What is the Difference Between Invoice Financing and Invoice Discounting? Which Option Should You Choose?

Although invoice financing has always been an effective financing avenue for businesses, recent events such as the pandemic, rising freight prices, and steep inflation have further pushed organizations towards opting for it over other cheaper finance-raising alternatives. 

The Indian invoice financing market stood at a staggering ₹8 lakh crore in 2021. There are multiple reasons for this gargantuan market size; with one of them being that invoice financing enables businesses to overcome working capital issues caused due to sluggish cash-to-cash (C2C) conversion cycles. As per a 2018 study conducted by E&Y, Indian companies had more than ₹1.8 trillion trapped in their respective balance sheets and their C2C conversion cycles – either in inventory or tied up with debtors. 

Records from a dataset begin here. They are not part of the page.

(* ===== verification/JsArith.v ===== *)
(** * JsArith: the arithmetic of the language on values

    [x * y], [x + y] and [x / y] of the language are the numbers nearest
    to the product, the sum and the quotient of the values of [x] and
    [y].  [rounding exact r] says what the program can rely on: no
    number lies between the exact value and [r] ([rounding_ge],
    [rounding_le]), and the two are half a unit of the last place apart
    at most ([rounding_close]).  The results of the three operators are
    such roundings whenever they are numbers ([mul_rounding],
    [add_rounding], [div_rounding]), and they are numbers unless the
    exact result is out of range or the divisor is zero ([mul_real],
    [add_real], [div_real]).  A comparison of a result with a threshold
    therefore decides the exact value up to the distance between the
    threshold and the number beside it ([rounding_gtb],
    [rounding_gtb_intro], [rounding_ltb], [rounding_ltb_intro]). *)

From Stdlib Require Import QArith Qpower Lqa Morphisms.
From S2P Require Import Prelude JsNumber Values Shifts Rounding Nearest SFArith.

Local Open Scope Q_scope.

(** ** Numbers *)

(** The unit of the last place of a number. *)
Definition ulp (x : number) : Q := SFulp (Prim2SF x).

(** [r] is the number that [exact] rounds to. *)
Definition rounding (exact : Q) (r : number) : Prop := SFrounding exact (Prim2SF r).

#[export] Instance rounding_proper : Proper (Qeq ==> eq ==> iff) rounding.
Proof. intros a b Hab r r' <-. unfold rounding. now rewrite Hab. Qed.

Section Rounding.
Implicit Types (x y r c t : number) (exact : Q).

Lemma rounding_ge exact r c : rounding exact r -> real c -> value c <= exact -> value c <= value r.
Proof. intros H Hc. apply (rounding_above _ _ H). now apply real_SFreal. Qed.

Lemma rounding_le exact r c : rounding exact r -> real c -> exact <= value c -> value r <= value c.
Proof. intros H Hc. apply (rounding_below _ _ H). now apply real_SFreal. Qed.

Lemma rounding_close exact r :
  rounding exact r -> exact - (1 # 2) * ulp r <= value r <= exact + (1 # 2) * ulp r.
Proof. apply rounding_near. Qed.

(** A result above a threshold comes from an exact value above it. *)
Lemma rounding_gtb exact r t :
  rounding exact r -> real r -> real t -> (r >? t)%float = true -> value t < exact.
Proof.
  intros H Hr Ht Hgt. unfold gtb in Hgt. apply ltb_value in Hgt; [|assumption..].
  destruct (Qlt_le_dec (value t) exact) as [|Hle]; [assumption|].
  pose proof (rounding_le _ _ _ H Ht Hle). lra.
Qed.

(** An exact value at or above the next number exceeds the threshold. *)
Lemma rounding_gtb_intro exact r t t' :
  rounding exact r -> real r -> real t -> real t' ->
  value t < value t' -> value t' <= exact -> (r >? t)%float = true.
Proof.
  intros H Hr Ht Ht' Hlt Hle. unfold gtb. apply ltb_value; [assumption..|].
  pose proof (rounding_ge _ _ _ H Ht' Hle). lra.
Qed.

(** A result below a threshold comes from an exact value below it. *)
Lemma rounding_ltb exact r t :
  rounding exact r -> real r -> real t -> (r <? t)%float = true -> exact < value t.
Proof.
  intros H Hr Ht Hlt. apply ltb_value in Hlt; [|assumption..].
  destruct (Qlt_le_dec exact (value t)) as [|Hle]; [assumption|].
  pose proof (rounding_ge _ _ _ H Ht Hle). lra.
Qed.

(** An exact value at or below the number before falls short of the
    threshold. *)
Lemma rounding_ltb_intro exact r t t' :
  rounding exact r -> real r -> real t -> real t' ->
  value t' < value t -> exact <= value t' -> (r <? t)%float = true.
Proof.
  intros H Hr Ht Ht' Hlt Hle. apply ltb_value; [assumption..|].
  pose proof (rounding_le _ _ _ H Ht' Hle). lra.
Qed.

Theorem mul_rounding x y :
  real x -> real y -> real (x * y) -> rounding (value x * value y) (x * y).
Proof.
  unfold real, rounding, value. rewrite mul_spec. apply SFmul_rounding.
Qed.

Theorem mul_real x y :
  real x -> real y -> - 2 ^ 971 < value x * value y < 2 ^ 971 -> real (x * y).
Proof. unfold real, value. rewrite mul_spec. apply SFmul_real. Qed.

Theorem add_rounding x y :
  real x -> real y -> real (x + y) -> rounding (value x + value y) (x + y).
Proof.
  unfold real, rounding, value. rewrite add_spec. apply SFadd_rounding.
Qed.

Theorem add_real x y :
  real x -> real y -> - 2 ^ 971 < value x + value y < 2 ^ 971 -> real (x + y).
Proof. unfold real, value. rewrite add_spec. apply SFadd_real. Qed.

Theorem div_rounding x y :
  real x -> real y -> real (x / y) -> rounding (value x / value y) (x / y).
Proof.
  unfold real, rounding, value. rewrite div_spec. apply SFdiv_rounding.
Qed.

Theorem div_real x y :
  real x -> real y -> ~ value y == 0 ->
  - 2 ^ 971 < value x / value y < 2 ^ 971 -> real (x / y).
Proof. unfold real, value. rewrite div_spec. apply SFdiv_real. Qed.

End Rounding.

(** ** The last place of a small number *)

(** A number between -2 and 2 has its last place at [2^-52] or below. *)
Lemma ulp_small x : real x -> - 2 < value x < 2 -> ulp x <= 2 ^ (-52).
Proof.
  intros Hr Hv. unfold ulp, SFulp, value in *. pose proof (Prim2SF_valid x) as V.
  unfold real in Hr. destruct (Prim2SF x) as [s| | |s m e]; try contradiction;
    cbn [SFexponent]; [apply two_le; lia|].
  apply two_le. apply valid_canonical in V as (_ & _ & L).
  destruct (Z_le_gt_dec e (-52)) as [|He]; [assumption|exfalso].
  specialize (L ltac:(lia)). rewrite SFvalue_signed in Hv.
  pose proof (two_le (-51) e ltac:(lia)) as Hp. to_Q L.
  assert (inject_Z (2 ^ 52) * 2 ^ (-51) == 2) as H2 by reflexivity.
  set (a := inject_Z (Z.pos m)) in *. set (U := 2 ^ e) in *.
  set (b := inject_Z (2 ^ 52)) in *. set (V := 2 ^ (-51)) in *.
  assert (0 < V) by reflexivity. assert (0 < b) by reflexivity.
  destruct s; cbn [signed] in Hv; nra.
Qed.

Invoice financing is a wide term with multiple classifications. The two most commonly-used invoice financing methods are invoice discounting and invoice factoring. Several economists use the terms invoice discounting and invoice financing interchangeably. While that is not incorrect, there are certain elements that clearly differentiate the terms. 

So, what is the key difference between invoice financing and invoice discounting? Also, is one option necessarily better than the other?

The case for and against invoice financing

Invoice financing is a type of short-term borrowing that a lender provides to the lendee (the main beneficiary of invoice financing) against their unpaid invoices and accounts receivables. So, a business can provide these documents to a specialized invoice financing company or a financial institute in exchange for an immediate injection of liquid cash into their business operations. This cash amount can be up to 90% of the amount specified on the invoices. 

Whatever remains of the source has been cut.